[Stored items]

------------------------------------------------

(* ===== verification/EventLogSpec.v ===== *)
(** The event log: what is appended is what is read, from the stream and from the
    table; and the runs in which events do not come back. *)
From S2P Require Import Prelude Json Backend Demo Programs EventLog.
From Stdlib Require DecimalString DecimalZ.
Import Demo Programs EventLog.

(** ** Ids of entries *)

Definition id_lt (a b : entry_id) : Prop := (a.1 < b.1 ∨ a.1 = b.1 ∧ a.2 < b.2)%Z.

#[export] Instance id_lt_trans : Transitive id_lt.
Proof. intros [] [] []. unfold id_lt. cbn. lia. Qed.
#[export] Instance id_lt_irrefl : Irreflexive id_lt.
Proof. intros []. unfold complement, id_lt. cbn. lia. Qed.

Lemma StronglySorted_snoc {A} (R : relation A) `{!Transitive R} l x :
  StronglySorted R l → (∀ y, last l = Some y → R y x) → StronglySorted R (l ++ [x]).
Proof.
  intros Hl Hx. apply StronglySorted_app. split_and!; [|done|by repeat constructor].
  intros a b Ha ->%list_elem_of_singleton. revert Hx Ha.
  induction Hl as [|y l Hl IH Hy]; intros Hx Ha; [by apply not_elem_of_nil in Ha|].
  apply elem_of_cons in Ha as [->|Ha].
  - destruct (last l) as [z|] eqn:E.
    + transitivity z; [rewrite Forall_forall in Hy; by apply Hy, last_Some_elem_of|].
      apply Hx. destruct l; [done|]. by rewrite last_cons_cons.
    + apply last_None in E as ->. by apply Hx.
  - apply IH; [|done]. intros z Hz. apply Hx. destruct l; [done|]. by rewrite last_cons_cons.
Qed.

Lemma StronglySorted_NoDup {A} (R : relation A) `{!Irreflexive R} l : StronglySorted R l → NoDup l.
Proof.
  induction 1 as [|x l Hl IH Hx]; constructor; [|done]. intros Hin.
  rewrite Forall_forall in Hx. by apply (irreflexivity R x), Hx.
Qed.

Lemma filter_none {A} (P : A → Prop) `{!∀ x, Decision (P x)} l : Forall (λ x, ¬ P x) l → filter P l = [].
Proof. induction 1 as [|x l Hx Hl IH]; [done|]. by rewrite filter_cons_False. Qed.

Section Roundtrip.
Context `{UUID, EventCodec}.

Lemma next_id_lt now l e : last l = Some e → id_lt (entry_ID e) (next_id now l).
Proof. intros E. unfold next_id. rewrite E. unfold id_lt. destruct (Z.ltb_spec (fst (entry_ID e)) now); cbn; lia. Qed.

(** ** Appending *)

(** An event of a session, and the two clocks when it is appended. *)
Record item := mkItem { at_ : Z; redis_at : Z; kind : string; who : option uuid; what : any }.

Definition append_at (sid : uuid) (s : log) (it : item) : log :=
  (alone (Append sid (kind it) (who it) (what it)) (set_clocks (at_ it) (redis_at it) s)).2.
Definition appended (sid : uuid) (its : list item) (s : log) : log := foldl (append_at sid) s its.

Definition text (it : item) : string := default "" (Marshal (what it)).
(** The payload can be marshalled, the time written; the text of a UUID is not empty. *)
Definition readable (it : item) : Prop :=
  is_Some (Marshal (what it)) ∧ writable (at_ it) ∧ ∀ u, who it = Some u → uuid_String u ≠ "".

Definition entry_of (sid : uuid) (id : entry_id) (it : item) : entry :=
  mkEntry id (fields sid (kind it) (who it) (text it) (at_ it)).
Definition event_of (sid : uuid) (id : entry_id) (it : item) : Event :=
  mkEvent id sid (kind it) (who it) (Some (text it)) (at_ it).
Definition params_of (sid : uuid) (id : entry_id) (it : item) : CreateSessionEventParams :=
  mkParams sid id (kind it) (who it) (Some (text it)) (at_ it).

(** Two logs that differ at most in the stream of [sid] and the clocks. *)
Definition same_but (sid : uuid) (s s' : log) : Prop :=
  session_events s' = session_events s ∧ serial s' = serial s ∧
  sessions s' = sessions s ∧ players s' = players s ∧
  ∀ u, u ≠ sid → streams s' !! u = streams s !! u.

Lemma append_at_eq sid s it : readable it →
  append_at sid s it = XAdd sid (fields sid (kind it) (who it) (text it) (at_ it))
                         (set_clocks (at_ it) (redis_at it) s).
Proof.
  intros ([raw E] & _). unfold append_at, Append, text. rewrite E. cbn. reflexivity.
Qed.

Lemma stream_XAdd sid f s :
  stream sid (XAdd sid f s) = stream sid s ++ [mkEntry (next_id (redis_ms s) (stream sid s)) f].
Proof. unfold stream at 1, XAdd. cbn. by rewrite lookup_insert_eq. Qed.

Lemma append_at_spec sid s it : readable it → StronglySorted id_lt (entry_ID <$> stream sid s) →
  ∃ id, stream sid (append_at sid s it) = stream sid s ++ [entry_of sid id it] ∧
    StronglySorted id_lt (entry_ID <$> stream sid (append_at sid s it)) ∧
    same_but sid s (append_at sid s it) ∧ streams (append_at sid s it) !! sid = Some (stream sid s ++ [entry_of sid id it]).
Proof.
  intros Hit Hs. rewrite append_at_eq by done. rewrite stream_XAdd.
  set (id := next_id _ _). exists id. unfold entry_of. split; [done|]. split_and!.
  - rewrite fmap_app. apply StronglySorted_snoc; [apply _|done|]. intros y Hy.
    rewrite fmap_last in Hy. apply fmap_Some in Hy as (e & He & ->). by apply next_id_lt.
  - unfold same_but, XAdd. cbn. split_and!; try done. intros u Hu. by rewrite lookup_insert_ne.
  - unfold XAdd. cbn. by rewrite lookup_insert_eq.
Qed.

Lemma appended_spec sid its s : Forall readable its → StronglySorted id_lt (entry_ID <$> stream sid s) →
  ∃ ids, length ids = length its ∧
    stream sid (appended sid its s) = stream sid s ++ zip_with (entry_of sid) ids its ∧
    StronglySorted id_lt (entry_ID <$> stream sid (appended sid its s)) ∧
    same_but sid s (appended sid its s) ∧
    (its ≠ [] → Exists sid (appended sid its s) = true).
Proof.
  intros Hits. revert s. induction Hits as [|it its Hit Hits IH]; intros s Hs.
  { exists []. cbn. rewrite app_nil_r. by split_and!. }
  destruct (append_at_spec sid s it Hit Hs) as (id & E & Hs' & (H1&H2&H3&H4&H5) & E').
  cbn. destruct (IH _ Hs') as (ids & Hlen & Est & Hsorted & (H1'&H2'&H3'&H4'&H5') & Hex).
  exists (id :: ids). split_and!; [cbn; by f_equal| |done| |].
  - unfold appended in Est. rewrite Est, E, <-app_assoc. done.
  - unfold same_but in *. unfold appended in *. split_and!; try congruence. intros u Hu.
    rewrite H5' by done. by apply H5.
  - intros _. destruct its as [|it' its]; [|by apply Hex]. cbn. unfold Exists. by rewrite E'.
Qed.

(** ** Reading *)

Lemma fields_lookup sid it :
  let f := fields sid (kind it) (who it) (text it) (at_ it) in
  f !! "type" = Some (kind it) ∧ f !! "player_id" = uuid_String <$> who it ∧
  f !! "occurred_at" = Some (FormatTime (at_ it)) ∧ f !! "payload" = Some (text it).
Proof. unfold fields. by destruct (who it). Qed.

Lemma parse_fields sid id it now : readable it →
  parseEntry sid (entry_of sid id it) now = Some (params_of sid id it).
Proof.
  intros (_ & Ht & Hu). unfold parseEntry, entry_of, params_of. cbn [Values entry_ID].
  destruct (fields_lookup sid it) as (-> & -> & -> & ->). cbn. rewrite ParseTime_Format by done. cbn.
  rewrite decide_False by (unfold writable in Ht; lia). do 2 f_equal.
  destruct (who it) as [u|]; cbn; [|done]. rewrite decide_False by auto. apply uuid_Parse_String.
Qed.

Lemma alone_parseEntries sid e l s :
  alone (parseEntries sid (e :: l)) s =
  match parseEntry sid e (wall s) with
  | None => (None, s)
  | Some p => let '(ps, s') := alone (parseEntries sid l) s in (cons p <$> ps, s')
  end.
Proof.
  cbn [parseEntries]. rewrite alone_bind. cbn [alone time_Now local]. cbn.
  destruct (parseEntry sid e (wall s)); [|done]. rewrite alone_bind. by destruct (alone _ s).
Qed.

Lemma parseEntries_spec sid ids its s : Forall readable its →
  alone (parseEntries sid (zip_with (entry_of sid) ids its)) s =
  (Some (zip_with (params_of sid) ids its), s).
Proof.
  intros Hits. revert ids. induction Hits as [|it its Hit Hits IH]; intros [|id ids]; [done..|].
  cbn [zip_with]. rewrite alone_parseEntries, parse_fields by done. by rewrite IH.
Qed.

(** ** The table *)

(** What the table makes of an event. *)
Definition stored_text (it : item) : string := default "" (jsonb (text it)).
Definition storable (s : log) (it : item) : Prop :=
  is_Some (jsonb (text it)) ∧ ∀ u, who it = Some u → u ∈ players s.
Definition stored_event (sid : uuid) (id : entry_id) (it : item) : Event :=
  mkEvent id sid (kind it) (who it) (Some (stored_text it)) (micro (at_ it)).

Fixpoint stored_rows (sid : uuid) (n : Z) (ids : list entry_id) (its : list item) : list SessionEvent :=
  match ids, its with
  | id :: ids, it :: its =>
      mkSessionEvent n (mkParams sid id (kind it) (who it) (Some (stored_text it)) (micro (at_ it)))
        :: stored_rows sid (n + 1) ids its
  | _, _ => []
  end.

Lemma insert_events_fresh sid ids its rows n s :
  NoDup ids → (∀ e, e ∈ rows → StreamID (row e) ∉ ids) →
  sid ∈ sessions s → Forall (storable s) its → length ids = length its →
  insert_events (zip_with (params_of sid) ids its) (rows, n) s =
  (Some (rows ++ stored_rows sid n ids its), (n + Z.of_nat (length its))%Z).
Proof.
  intros Hnd Hrows Hsid Hits. revert ids rows n Hnd Hrows.
  induction Hits as [|it its [[x Ex] Hwho] Hits IH]; intros [|id ids] rows n Hnd Hrows Hlen; try done.
  { cbn. by rewrite app_nil_r, Z.add_0_r. }
  apply NoDup_cons in Hnd as [Hid Hnd]. cbn [zip_with insert_events].
  assert (E : insert_event (params_of sid id it) (rows, n) s = Some (rows ++
    [mkSessionEvent n (mkParams sid id (kind it) (who it) (Some (stored_text it)) (micro (at_ it)))])).
  { unfold insert_event, stored_text. cbn [P_Payload params_of]. rewrite Ex. cbn.
    rewrite decide_False, decide_True by (first [done|intros (e & -> & He)%list_elem_of_fmap; apply (Hrows e He); by left]).
    destruct (who it) as [u|]; [|done]. rewrite bool_decide_true by auto. done. }
  rewrite E. cbn [fst snd]. rewrite IH; [cbn [stored_rows length]; rewrite <-app_assoc; f_equal; cbn; lia|done| |by injection Hlen].
  intros e [He| ->%list_elem_of_singleton]%elem_of_app; [|done].
  intros Hin. apply (Hrows e He). by right.
Qed.

Lemma stored_rows_of sid n ids its : Forall (λ e, P_SessionID (row e) = sid) (stored_rows sid n ids its).
Proof. revert n its. induction ids as [|id ids IH]; intros n [|it its]; cbn; constructor; auto. Qed.

Lemma stored_rows_events sid n ids its :
  map (λ e, entryParamsToEvent (StreamID (row e)) (row e)) (stored_rows sid n ids its) =
  zip_with (stored_event sid) ids its.
Proof. revert n its. induction ids as [|id ids IH]; intros n [|it its]; cbn; f_equal; auto. Qed.

Lemma micro_mono a b : (a ≤ b)%Z → (micro a ≤ micro b)%Z.
Proof. intros Hab. unfold micro. pose proof (Z.div_le_mono a b 1000 ltac:(lia) Hab). lia. Qed.

Lemma stored_rows_sorted sid n ids its : StronglySorted Z.le (at_ <$> its) →
  StronglySorted event_le (stored_rows sid n ids its) ∧
  Forall (λ e, n ≤ row_ID e)%Z (stored_rows sid n ids its) ∧
  Forall (λ e, ∃ it, it ∈ its ∧ P_OccurredAt (row e) = micro (at_ it)) (stored_rows sid n ids its).
Proof.
  revert n its. induction ids as [|id ids IH]; intros n [|it its] Hs; [by split_and!; constructor..|].
  cbn in Hs. apply StronglySorted_inv in Hs as [Hs Hit]. destruct (IH (n + 1)%Z its Hs) as (H1 & H2 & H3).
  rewrite Forall_forall in Hit. rewrite Forall_forall in H2. rewrite Forall_forall in H3.
  cbn. rewrite !Forall_forall. split_and!.
  - constructor; [done|]. rewrite Forall_forall. intros e He. specialize (H2 e He).
    destruct (H3 e He) as (it' & Hin & E). unfold event_le. cbn. rewrite E.
    assert (micro (at_ it) ≤ micro (at_ it'))%Z; [|lia]. apply micro_mono, Hit. by apply list_elem_of_fmap_2.
  - intros e [->|He]%elem_of_cons; [done|]. specialize (H2 e He). lia.
  - intros e [->|He]%elem_of_cons; [exists it; split; [by left|done]|].
    destruct (H3 e He) as (it' & Hin & E). exists it'. split; [by right|done].
Qed.

#[local] Instance event_le_trans : Transitive event_le.
Proof. intros x y z. unfold event_le. lia. Qed.
#[local] Instance event_le_total : Total event_le.
Proof. intros x y. unfold event_le. lia. Qed.

(** A sorted list of rows with different ids is left alone. *)
Lemma merge_sort_sorted (l : list SessionEvent) :
  StronglySorted event_le l → (∀ x y, x ∈ l → y ∈ l → row_ID x = row_ID y → x = y) →
  merge_sort event_le l = l.
Proof.
  intros Hs Hid. eapply (StronglySorted_unique_strong event_le); [| |done|by rewrite merge_sort_Permutation].
  - intros x y Hx Hy Hxy Hyx. rewrite merge_sort_Permutation in Hx. apply Hid; [done..|].
    unfold event_le in *. lia.
  - apply StronglySorted_merge_sort; apply _.
Qed.

Lemma stored_rows_inj sid n ids its x y :
  x ∈ stored_rows sid n ids its → y ∈ stored_rows sid n ids its → row_ID x = row_ID y → x = y.
Proof.
  assert (Hge : ∀ ids its n e, e ∈ stored_rows sid n ids its → (n ≤ row_ID e)%Z).
  { clear. induction ids as [|id ids IH]; intros [|it its] n e; cbn; try by intros ?%not_elem_of_nil.
    intros [->|He]%elem_of_cons; [done|]. specialize (IH its _ _ He). lia. }
  revert n its. induction ids as [|id ids IH]; intros n [|it its]; cbn; try by intros ?%not_elem_of_nil.
  intros [->|Hx]%elem_of_cons [->|Hy]%elem_of_cons; cbn; [done|..|by apply (IH (n + 1)%Z its)].
  - apply Hge in Hy. lia.
  - apply Hge in Hx. lia.
Qed.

------------------------------------------------

### WHAT TO PRODUCE
Wherever a line of the data holds "mkEntry", copy that line.

### OUTPUT FOR THIS TASK
  mkEntry id (fields sid (kind it) (who it) (text it) (at_ it)).
  stream sid (XAdd sid f s) = stream sid s ++ [mkEntry (next_id (redis_ms s) (stream sid s)) f].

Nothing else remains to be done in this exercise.